(Dataset entries)
┌──

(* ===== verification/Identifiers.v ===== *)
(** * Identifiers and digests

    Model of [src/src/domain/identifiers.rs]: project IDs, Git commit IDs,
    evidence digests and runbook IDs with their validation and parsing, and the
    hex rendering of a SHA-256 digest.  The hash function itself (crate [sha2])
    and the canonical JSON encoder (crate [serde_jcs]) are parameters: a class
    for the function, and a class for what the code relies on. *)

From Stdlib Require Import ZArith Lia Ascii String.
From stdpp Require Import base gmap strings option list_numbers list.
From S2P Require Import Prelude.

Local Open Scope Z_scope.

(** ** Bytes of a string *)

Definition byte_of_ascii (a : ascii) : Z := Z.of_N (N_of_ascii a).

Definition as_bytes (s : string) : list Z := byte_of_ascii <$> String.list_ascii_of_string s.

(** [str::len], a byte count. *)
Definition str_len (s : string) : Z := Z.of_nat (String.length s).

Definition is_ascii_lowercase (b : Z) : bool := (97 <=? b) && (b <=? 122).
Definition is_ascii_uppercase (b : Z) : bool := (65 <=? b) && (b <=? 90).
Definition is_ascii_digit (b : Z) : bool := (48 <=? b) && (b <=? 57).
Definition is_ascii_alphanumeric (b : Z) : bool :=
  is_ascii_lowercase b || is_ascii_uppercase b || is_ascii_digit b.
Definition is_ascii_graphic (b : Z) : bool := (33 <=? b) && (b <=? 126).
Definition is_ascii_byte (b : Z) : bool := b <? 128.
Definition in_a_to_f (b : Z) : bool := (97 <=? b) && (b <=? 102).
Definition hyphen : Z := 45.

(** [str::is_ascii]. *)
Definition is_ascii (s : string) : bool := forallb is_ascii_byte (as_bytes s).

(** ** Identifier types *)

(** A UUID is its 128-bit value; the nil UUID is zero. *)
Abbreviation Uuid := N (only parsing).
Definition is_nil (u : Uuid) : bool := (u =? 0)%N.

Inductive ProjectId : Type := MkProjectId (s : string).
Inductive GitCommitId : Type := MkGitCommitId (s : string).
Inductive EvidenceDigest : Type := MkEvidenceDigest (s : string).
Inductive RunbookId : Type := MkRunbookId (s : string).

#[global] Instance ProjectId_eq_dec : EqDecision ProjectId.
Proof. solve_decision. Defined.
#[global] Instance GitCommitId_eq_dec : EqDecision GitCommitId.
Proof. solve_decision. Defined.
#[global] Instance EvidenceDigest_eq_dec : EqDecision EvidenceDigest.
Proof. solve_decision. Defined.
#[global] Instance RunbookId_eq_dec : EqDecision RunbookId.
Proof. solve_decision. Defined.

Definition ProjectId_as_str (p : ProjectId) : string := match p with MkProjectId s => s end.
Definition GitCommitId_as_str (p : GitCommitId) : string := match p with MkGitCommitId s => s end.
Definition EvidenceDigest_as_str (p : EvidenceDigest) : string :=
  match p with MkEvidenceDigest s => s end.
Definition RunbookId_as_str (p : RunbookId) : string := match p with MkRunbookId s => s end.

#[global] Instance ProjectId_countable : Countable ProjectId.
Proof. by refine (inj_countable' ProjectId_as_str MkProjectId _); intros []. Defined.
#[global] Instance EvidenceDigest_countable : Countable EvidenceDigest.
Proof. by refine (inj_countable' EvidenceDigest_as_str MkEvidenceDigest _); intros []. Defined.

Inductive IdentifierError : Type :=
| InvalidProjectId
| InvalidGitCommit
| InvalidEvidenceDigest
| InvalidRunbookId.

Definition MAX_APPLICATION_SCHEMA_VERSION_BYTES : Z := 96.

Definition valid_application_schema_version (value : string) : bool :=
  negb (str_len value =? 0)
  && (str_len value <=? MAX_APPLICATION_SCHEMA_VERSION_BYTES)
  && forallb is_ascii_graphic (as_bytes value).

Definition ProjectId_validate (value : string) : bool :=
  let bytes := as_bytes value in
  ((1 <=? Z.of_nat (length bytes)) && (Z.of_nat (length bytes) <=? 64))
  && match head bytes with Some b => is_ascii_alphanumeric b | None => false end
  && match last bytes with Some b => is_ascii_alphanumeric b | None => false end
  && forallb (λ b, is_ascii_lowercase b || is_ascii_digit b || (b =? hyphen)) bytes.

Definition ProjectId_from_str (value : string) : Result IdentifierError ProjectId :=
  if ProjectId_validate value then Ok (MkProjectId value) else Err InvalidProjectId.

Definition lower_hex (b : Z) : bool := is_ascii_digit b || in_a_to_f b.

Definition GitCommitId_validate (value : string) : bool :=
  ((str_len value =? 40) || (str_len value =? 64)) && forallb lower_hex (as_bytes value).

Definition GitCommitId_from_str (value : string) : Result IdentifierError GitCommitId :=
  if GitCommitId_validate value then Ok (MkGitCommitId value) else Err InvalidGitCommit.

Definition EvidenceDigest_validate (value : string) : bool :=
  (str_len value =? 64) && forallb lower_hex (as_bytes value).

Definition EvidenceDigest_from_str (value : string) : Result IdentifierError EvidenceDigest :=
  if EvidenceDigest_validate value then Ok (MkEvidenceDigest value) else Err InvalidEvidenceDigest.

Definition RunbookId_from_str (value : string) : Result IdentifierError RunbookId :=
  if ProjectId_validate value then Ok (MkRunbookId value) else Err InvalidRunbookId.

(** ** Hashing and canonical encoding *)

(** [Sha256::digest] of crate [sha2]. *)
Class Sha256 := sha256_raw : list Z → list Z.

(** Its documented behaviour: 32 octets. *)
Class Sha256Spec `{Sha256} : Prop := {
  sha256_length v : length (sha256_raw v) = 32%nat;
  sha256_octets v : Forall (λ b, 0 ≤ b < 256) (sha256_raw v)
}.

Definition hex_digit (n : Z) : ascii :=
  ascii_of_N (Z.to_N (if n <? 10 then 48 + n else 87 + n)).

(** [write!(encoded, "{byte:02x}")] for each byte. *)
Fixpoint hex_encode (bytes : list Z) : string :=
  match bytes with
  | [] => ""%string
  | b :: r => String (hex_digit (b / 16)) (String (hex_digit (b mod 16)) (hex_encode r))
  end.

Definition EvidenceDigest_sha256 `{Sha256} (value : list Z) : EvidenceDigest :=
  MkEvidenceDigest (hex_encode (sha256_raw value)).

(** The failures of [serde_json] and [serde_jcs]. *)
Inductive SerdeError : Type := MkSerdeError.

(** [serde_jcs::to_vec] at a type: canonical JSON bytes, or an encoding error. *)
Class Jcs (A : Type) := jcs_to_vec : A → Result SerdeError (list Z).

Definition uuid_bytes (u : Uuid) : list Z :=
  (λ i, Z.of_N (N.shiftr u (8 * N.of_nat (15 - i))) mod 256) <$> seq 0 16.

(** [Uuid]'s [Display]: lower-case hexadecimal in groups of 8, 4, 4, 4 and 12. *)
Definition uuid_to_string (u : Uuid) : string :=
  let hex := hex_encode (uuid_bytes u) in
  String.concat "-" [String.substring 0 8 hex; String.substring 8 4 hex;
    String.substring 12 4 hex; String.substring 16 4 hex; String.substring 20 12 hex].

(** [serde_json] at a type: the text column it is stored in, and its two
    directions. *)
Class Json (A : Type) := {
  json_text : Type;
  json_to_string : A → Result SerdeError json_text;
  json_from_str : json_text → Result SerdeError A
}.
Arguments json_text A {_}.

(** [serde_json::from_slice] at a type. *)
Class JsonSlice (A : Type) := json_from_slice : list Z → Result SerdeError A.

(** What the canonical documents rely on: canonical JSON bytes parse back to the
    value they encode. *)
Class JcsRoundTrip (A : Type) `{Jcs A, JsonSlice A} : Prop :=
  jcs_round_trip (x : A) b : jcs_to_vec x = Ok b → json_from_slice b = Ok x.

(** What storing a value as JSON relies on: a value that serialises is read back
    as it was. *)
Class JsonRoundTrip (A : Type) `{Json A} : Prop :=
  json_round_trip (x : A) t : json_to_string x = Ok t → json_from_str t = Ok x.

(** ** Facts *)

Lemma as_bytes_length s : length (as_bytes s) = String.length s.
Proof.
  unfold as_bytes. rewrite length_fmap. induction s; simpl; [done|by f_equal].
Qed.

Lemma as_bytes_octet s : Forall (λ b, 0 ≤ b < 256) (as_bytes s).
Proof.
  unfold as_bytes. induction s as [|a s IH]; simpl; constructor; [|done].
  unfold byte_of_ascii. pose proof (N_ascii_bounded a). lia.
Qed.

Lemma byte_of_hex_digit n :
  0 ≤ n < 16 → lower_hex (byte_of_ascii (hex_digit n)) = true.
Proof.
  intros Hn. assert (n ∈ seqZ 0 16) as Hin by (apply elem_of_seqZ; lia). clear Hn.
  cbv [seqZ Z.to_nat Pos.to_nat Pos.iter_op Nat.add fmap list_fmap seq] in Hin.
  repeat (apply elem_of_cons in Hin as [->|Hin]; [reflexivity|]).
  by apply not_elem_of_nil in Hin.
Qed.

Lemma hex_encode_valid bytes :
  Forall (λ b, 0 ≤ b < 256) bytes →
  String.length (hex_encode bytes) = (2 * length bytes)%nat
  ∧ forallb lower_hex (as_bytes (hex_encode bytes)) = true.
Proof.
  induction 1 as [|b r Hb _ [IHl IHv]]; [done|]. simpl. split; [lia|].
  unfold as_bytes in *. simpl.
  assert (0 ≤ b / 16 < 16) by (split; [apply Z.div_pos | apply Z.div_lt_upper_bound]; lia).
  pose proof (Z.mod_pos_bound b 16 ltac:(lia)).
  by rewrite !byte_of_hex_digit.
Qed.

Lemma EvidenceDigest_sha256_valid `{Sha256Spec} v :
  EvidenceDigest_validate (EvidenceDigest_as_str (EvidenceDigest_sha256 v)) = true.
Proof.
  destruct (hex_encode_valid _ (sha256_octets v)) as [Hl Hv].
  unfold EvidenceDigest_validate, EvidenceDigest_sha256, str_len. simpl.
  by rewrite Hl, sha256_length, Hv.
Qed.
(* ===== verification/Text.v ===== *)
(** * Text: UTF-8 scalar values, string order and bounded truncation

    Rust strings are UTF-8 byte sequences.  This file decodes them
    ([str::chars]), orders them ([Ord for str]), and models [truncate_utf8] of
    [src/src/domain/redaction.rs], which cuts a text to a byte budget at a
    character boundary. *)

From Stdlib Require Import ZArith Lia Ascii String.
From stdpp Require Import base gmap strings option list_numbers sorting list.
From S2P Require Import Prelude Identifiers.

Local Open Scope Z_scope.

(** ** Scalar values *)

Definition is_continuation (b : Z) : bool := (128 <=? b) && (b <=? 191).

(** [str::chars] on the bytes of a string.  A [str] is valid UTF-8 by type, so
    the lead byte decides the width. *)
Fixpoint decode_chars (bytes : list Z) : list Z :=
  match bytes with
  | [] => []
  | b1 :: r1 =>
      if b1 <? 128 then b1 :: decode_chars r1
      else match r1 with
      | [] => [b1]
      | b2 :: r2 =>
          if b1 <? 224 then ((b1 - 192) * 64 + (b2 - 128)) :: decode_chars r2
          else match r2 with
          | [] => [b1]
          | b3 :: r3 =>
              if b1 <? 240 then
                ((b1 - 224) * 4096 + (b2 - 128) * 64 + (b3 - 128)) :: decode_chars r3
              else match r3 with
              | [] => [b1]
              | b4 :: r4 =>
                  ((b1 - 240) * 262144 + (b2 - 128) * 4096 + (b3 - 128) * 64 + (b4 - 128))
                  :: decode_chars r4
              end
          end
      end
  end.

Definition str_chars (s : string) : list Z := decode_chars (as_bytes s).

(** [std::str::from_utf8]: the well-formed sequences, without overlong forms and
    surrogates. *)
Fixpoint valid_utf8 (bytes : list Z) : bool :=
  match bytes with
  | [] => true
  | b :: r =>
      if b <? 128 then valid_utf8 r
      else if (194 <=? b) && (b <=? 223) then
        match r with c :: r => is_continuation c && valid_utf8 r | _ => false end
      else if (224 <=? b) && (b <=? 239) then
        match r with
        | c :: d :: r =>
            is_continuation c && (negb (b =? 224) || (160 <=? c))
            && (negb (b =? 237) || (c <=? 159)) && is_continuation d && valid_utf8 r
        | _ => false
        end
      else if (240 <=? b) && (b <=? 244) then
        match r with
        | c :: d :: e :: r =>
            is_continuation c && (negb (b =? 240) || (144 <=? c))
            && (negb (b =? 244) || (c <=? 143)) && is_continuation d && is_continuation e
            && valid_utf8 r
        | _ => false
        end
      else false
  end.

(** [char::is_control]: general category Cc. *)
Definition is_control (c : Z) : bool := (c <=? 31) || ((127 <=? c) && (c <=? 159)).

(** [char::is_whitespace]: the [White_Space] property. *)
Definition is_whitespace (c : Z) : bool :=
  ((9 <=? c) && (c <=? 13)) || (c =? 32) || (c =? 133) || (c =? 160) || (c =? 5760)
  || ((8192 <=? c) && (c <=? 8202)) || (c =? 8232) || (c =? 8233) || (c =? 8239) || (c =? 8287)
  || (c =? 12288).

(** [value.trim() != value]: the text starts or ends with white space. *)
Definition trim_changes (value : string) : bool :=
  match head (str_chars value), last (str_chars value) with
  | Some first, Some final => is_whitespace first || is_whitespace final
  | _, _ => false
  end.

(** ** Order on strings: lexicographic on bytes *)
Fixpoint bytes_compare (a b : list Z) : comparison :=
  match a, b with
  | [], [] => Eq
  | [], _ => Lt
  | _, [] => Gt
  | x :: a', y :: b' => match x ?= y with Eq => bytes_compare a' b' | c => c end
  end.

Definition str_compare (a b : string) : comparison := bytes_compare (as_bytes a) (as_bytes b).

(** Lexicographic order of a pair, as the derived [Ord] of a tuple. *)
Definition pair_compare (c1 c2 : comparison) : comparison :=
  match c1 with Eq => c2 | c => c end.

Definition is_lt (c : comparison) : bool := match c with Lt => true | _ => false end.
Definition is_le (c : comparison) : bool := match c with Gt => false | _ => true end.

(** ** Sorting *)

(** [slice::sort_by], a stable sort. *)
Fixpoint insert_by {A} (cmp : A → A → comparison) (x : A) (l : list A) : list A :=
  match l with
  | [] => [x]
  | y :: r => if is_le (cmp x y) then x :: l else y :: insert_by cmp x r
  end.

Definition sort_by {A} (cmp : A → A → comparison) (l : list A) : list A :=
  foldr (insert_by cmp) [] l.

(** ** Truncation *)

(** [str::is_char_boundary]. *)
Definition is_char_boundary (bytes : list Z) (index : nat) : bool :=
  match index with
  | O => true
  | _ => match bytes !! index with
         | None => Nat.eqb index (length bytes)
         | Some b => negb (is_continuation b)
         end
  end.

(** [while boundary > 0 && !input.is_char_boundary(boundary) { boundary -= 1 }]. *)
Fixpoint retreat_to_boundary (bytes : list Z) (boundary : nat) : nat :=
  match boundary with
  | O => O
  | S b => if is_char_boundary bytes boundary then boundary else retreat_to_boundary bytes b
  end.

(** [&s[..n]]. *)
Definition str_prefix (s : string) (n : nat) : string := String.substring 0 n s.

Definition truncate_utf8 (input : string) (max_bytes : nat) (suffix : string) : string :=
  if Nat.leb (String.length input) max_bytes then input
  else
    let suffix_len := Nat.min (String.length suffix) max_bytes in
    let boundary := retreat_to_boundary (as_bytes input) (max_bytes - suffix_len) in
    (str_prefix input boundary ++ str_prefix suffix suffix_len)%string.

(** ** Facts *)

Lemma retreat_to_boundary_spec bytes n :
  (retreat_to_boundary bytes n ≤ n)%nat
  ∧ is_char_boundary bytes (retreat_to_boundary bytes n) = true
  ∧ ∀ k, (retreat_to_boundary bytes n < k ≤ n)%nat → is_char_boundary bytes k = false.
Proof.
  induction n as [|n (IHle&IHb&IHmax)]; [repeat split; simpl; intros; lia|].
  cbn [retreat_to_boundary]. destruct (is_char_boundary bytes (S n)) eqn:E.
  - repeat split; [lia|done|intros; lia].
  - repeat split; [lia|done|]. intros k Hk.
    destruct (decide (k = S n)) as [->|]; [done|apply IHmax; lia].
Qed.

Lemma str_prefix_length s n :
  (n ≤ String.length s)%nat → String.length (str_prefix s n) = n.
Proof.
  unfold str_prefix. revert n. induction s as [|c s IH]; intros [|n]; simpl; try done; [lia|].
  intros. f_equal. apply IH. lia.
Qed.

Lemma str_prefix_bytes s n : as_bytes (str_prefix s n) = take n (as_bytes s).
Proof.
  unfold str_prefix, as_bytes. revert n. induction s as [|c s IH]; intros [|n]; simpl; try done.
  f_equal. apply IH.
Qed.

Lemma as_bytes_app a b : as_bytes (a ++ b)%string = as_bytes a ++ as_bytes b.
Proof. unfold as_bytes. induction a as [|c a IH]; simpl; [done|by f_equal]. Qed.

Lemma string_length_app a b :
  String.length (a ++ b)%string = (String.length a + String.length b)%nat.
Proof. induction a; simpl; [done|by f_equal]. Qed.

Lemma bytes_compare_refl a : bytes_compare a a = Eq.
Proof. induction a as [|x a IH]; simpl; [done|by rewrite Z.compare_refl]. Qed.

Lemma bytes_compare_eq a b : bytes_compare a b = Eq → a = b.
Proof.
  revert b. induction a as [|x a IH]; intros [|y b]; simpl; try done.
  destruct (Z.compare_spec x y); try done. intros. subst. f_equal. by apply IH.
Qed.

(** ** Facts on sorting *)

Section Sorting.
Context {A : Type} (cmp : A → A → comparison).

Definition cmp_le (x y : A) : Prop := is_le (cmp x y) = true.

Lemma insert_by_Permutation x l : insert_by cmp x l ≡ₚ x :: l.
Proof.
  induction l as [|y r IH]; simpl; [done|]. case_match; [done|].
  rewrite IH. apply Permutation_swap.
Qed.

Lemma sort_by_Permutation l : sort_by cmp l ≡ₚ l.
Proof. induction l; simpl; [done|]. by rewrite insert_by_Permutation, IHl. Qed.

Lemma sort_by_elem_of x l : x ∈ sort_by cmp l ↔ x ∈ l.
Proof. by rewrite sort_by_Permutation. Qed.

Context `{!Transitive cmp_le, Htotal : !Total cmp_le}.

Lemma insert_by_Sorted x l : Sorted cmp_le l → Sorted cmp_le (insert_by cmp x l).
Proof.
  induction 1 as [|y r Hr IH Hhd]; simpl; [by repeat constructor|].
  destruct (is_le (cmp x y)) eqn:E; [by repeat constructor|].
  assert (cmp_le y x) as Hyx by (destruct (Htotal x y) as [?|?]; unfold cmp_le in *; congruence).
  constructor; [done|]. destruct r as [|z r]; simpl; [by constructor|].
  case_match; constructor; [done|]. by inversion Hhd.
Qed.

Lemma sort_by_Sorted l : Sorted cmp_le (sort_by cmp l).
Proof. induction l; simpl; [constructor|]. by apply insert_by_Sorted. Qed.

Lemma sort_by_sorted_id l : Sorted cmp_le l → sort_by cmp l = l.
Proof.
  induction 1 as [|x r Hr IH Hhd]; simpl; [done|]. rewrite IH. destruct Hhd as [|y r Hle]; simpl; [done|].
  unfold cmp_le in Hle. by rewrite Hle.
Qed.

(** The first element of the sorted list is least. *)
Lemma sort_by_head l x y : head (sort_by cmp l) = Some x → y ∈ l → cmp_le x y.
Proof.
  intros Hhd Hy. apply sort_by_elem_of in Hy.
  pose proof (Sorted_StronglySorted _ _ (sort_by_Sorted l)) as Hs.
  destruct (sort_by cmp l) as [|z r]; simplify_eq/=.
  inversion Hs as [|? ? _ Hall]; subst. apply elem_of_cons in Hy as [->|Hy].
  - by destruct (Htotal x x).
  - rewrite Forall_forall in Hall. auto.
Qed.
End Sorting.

└──

» Instructions for the task
For the string "verification", show each line of the entries above where it occurs.

» Written solution
(* ===== verification/Identifiers.v ===== *)
(* ===== verification/Text.v ===== *)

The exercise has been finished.